* [The task] State how many lines of the entries hold the string "assert". Reply with the number alone.

* [Given data]
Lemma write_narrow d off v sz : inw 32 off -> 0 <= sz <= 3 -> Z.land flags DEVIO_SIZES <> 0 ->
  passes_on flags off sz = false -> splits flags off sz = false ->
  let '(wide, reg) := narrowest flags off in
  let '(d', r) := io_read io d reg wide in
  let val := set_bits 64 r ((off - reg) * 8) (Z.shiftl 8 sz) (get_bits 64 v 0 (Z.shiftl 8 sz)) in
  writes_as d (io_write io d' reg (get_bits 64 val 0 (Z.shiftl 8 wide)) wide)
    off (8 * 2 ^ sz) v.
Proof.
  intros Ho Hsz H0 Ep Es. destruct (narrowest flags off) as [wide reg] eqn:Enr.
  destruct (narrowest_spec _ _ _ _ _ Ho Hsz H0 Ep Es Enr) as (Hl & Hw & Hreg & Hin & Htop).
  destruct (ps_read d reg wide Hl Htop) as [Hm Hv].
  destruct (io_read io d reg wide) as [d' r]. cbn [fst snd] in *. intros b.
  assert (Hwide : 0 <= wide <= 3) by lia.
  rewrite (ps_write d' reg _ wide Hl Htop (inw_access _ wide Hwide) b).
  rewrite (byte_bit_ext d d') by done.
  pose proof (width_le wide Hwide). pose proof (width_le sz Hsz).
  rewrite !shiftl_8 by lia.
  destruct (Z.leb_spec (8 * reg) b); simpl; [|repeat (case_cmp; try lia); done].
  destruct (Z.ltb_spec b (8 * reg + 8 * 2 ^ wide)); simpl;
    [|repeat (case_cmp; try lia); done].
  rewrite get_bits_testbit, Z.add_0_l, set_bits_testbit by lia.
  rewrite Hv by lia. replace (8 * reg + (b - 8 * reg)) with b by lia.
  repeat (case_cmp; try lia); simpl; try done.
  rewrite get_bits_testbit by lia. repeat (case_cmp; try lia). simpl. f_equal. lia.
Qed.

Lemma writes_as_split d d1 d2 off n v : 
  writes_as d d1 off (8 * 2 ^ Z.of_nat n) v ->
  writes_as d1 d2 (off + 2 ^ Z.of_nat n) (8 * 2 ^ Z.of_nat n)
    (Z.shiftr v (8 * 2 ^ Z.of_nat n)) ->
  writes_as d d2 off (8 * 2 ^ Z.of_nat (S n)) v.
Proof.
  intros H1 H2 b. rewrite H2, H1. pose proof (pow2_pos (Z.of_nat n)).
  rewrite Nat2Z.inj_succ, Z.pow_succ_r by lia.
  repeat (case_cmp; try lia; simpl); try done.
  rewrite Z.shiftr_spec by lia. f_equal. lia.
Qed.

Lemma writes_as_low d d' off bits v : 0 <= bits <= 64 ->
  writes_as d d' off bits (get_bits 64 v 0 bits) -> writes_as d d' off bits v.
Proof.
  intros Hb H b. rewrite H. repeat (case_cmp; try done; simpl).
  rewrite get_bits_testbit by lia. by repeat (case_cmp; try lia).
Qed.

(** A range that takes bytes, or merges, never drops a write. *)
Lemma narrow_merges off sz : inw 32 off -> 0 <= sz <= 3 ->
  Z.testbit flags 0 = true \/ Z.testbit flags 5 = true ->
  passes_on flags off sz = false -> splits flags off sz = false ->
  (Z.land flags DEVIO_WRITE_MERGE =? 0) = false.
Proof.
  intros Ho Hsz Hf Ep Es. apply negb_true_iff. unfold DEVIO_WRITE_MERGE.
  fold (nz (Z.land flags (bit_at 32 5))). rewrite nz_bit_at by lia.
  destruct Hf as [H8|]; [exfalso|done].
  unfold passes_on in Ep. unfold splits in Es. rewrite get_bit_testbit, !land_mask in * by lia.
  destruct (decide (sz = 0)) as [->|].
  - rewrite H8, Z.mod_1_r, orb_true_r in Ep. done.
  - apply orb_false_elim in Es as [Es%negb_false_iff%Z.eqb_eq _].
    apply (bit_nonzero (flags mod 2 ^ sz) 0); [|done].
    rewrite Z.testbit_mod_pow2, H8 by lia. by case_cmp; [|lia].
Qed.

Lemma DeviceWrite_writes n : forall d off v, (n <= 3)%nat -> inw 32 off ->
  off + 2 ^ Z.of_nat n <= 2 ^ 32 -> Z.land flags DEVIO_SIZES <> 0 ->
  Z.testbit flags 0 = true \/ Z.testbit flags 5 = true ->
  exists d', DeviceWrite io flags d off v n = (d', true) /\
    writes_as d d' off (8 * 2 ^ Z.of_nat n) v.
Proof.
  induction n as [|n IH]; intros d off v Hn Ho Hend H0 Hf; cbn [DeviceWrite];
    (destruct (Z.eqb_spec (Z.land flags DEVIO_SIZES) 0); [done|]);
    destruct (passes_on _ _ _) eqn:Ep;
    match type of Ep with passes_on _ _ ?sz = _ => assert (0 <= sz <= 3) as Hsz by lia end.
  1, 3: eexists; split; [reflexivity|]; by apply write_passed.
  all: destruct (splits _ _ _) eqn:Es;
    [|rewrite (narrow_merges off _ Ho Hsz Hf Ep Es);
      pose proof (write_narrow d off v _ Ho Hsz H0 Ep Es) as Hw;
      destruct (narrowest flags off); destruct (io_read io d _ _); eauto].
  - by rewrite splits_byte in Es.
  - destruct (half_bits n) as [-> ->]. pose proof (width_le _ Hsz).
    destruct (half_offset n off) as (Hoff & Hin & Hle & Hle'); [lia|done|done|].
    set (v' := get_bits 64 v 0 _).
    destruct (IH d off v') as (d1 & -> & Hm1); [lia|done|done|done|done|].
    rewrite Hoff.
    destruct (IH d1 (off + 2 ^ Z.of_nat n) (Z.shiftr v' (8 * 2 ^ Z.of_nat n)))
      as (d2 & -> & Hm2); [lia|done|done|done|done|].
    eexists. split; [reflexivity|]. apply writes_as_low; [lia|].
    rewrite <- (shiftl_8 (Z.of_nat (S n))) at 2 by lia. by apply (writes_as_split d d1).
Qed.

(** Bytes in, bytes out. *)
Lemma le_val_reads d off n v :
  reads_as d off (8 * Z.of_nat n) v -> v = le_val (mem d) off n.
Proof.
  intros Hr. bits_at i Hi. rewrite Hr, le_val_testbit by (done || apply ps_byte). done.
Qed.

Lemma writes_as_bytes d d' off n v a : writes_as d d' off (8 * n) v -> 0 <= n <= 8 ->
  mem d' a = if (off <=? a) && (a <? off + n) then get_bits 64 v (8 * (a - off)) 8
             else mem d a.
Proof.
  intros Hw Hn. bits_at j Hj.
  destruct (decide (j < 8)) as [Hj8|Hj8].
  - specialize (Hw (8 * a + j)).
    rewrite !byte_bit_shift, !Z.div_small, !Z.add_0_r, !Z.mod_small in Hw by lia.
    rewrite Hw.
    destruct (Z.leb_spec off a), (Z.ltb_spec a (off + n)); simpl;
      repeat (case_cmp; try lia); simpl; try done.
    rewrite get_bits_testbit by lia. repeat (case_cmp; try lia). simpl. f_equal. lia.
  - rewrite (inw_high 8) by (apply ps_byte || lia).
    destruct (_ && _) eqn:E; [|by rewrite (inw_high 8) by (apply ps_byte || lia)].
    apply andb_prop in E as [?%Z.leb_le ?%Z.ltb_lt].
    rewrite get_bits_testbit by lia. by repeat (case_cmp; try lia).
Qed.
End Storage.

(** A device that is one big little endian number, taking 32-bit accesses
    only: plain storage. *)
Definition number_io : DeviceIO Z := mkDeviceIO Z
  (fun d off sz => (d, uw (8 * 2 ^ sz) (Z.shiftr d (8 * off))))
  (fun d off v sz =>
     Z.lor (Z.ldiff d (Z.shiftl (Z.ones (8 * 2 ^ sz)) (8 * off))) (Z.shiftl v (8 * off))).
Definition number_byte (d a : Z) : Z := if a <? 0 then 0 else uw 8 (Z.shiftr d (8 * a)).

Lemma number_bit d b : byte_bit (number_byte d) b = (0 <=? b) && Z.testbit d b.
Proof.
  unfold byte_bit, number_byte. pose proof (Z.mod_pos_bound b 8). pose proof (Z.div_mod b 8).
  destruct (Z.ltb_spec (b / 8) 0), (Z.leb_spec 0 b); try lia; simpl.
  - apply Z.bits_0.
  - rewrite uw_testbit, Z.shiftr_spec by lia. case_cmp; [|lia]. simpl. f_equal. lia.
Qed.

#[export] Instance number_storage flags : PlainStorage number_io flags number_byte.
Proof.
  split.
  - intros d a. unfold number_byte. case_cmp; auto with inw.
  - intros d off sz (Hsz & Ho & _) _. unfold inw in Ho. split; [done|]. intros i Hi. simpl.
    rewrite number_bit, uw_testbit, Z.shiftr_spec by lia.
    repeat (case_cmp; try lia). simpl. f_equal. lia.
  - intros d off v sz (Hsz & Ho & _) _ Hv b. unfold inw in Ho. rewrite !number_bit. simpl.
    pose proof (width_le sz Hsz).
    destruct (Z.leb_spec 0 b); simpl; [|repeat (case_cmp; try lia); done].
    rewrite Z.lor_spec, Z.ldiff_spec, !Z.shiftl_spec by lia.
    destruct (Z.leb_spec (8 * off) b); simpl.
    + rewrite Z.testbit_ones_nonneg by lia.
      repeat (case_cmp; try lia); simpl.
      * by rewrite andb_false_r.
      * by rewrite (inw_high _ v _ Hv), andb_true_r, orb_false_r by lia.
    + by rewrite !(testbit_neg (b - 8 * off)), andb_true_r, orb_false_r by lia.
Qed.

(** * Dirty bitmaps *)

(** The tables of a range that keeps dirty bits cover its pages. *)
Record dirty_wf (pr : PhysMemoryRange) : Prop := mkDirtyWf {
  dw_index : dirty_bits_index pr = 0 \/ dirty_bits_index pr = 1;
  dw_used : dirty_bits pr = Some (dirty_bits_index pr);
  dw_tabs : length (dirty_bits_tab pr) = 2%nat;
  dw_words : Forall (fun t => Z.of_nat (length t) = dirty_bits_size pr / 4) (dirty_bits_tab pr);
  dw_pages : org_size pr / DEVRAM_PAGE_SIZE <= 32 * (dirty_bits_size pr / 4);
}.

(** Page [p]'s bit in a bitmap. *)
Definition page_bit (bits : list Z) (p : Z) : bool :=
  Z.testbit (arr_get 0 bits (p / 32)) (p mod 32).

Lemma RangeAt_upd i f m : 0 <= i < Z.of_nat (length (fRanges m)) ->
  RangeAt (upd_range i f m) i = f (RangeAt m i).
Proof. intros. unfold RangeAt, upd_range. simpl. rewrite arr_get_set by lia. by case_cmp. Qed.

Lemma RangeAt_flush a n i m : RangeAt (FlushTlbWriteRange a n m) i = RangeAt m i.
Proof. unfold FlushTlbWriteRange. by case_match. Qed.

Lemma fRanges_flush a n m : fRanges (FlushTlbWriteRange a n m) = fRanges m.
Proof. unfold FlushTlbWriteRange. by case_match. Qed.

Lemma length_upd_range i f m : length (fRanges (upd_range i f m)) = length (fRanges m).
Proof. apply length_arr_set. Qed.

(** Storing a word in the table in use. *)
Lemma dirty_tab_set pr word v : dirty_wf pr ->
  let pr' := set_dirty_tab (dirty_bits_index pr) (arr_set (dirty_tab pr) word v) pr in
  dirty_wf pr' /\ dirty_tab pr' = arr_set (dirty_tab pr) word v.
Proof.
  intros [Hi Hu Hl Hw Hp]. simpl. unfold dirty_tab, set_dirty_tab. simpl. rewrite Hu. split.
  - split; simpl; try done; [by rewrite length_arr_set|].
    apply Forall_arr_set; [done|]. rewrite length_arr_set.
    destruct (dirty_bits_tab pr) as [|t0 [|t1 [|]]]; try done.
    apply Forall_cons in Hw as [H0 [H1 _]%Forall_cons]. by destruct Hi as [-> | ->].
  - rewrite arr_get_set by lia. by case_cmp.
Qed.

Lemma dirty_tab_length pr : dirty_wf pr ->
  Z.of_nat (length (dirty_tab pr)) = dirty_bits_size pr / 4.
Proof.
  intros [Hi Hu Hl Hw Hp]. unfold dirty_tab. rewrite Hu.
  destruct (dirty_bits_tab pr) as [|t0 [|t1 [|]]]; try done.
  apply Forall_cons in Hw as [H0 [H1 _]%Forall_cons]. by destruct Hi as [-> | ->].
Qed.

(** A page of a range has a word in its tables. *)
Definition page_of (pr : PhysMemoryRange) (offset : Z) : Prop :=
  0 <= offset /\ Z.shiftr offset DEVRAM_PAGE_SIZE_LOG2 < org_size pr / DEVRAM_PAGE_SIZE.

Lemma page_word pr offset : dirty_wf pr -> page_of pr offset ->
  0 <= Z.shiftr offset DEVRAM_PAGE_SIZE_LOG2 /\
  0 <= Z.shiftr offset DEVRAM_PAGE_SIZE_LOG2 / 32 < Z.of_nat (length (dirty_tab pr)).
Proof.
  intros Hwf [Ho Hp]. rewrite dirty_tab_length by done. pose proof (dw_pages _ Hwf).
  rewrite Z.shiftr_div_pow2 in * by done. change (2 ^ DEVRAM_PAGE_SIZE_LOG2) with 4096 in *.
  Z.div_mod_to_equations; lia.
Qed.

--

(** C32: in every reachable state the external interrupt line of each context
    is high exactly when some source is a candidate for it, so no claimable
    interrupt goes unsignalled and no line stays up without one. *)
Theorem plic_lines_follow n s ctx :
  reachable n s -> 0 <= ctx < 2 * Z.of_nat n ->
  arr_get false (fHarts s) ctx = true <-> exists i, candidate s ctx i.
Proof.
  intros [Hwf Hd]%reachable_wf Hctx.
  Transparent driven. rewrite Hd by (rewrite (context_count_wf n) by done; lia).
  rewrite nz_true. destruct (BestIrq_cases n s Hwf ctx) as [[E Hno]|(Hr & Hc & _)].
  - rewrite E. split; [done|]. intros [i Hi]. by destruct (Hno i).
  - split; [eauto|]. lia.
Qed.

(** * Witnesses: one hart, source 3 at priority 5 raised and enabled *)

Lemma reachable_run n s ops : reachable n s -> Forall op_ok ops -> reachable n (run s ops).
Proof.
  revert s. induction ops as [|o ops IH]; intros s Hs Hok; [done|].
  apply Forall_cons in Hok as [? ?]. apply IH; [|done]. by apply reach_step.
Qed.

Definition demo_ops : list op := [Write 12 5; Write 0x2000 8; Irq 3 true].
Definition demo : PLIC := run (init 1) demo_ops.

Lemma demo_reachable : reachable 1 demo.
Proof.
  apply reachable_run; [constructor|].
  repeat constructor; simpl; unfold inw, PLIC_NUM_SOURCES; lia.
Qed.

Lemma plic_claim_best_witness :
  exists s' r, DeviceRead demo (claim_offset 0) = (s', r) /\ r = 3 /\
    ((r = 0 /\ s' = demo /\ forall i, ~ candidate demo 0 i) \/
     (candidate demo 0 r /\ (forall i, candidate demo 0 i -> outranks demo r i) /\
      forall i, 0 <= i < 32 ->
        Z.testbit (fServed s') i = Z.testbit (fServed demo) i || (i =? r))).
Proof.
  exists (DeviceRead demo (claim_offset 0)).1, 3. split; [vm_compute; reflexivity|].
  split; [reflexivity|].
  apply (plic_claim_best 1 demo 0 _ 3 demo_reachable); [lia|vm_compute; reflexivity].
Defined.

* [Output for this exercise] 2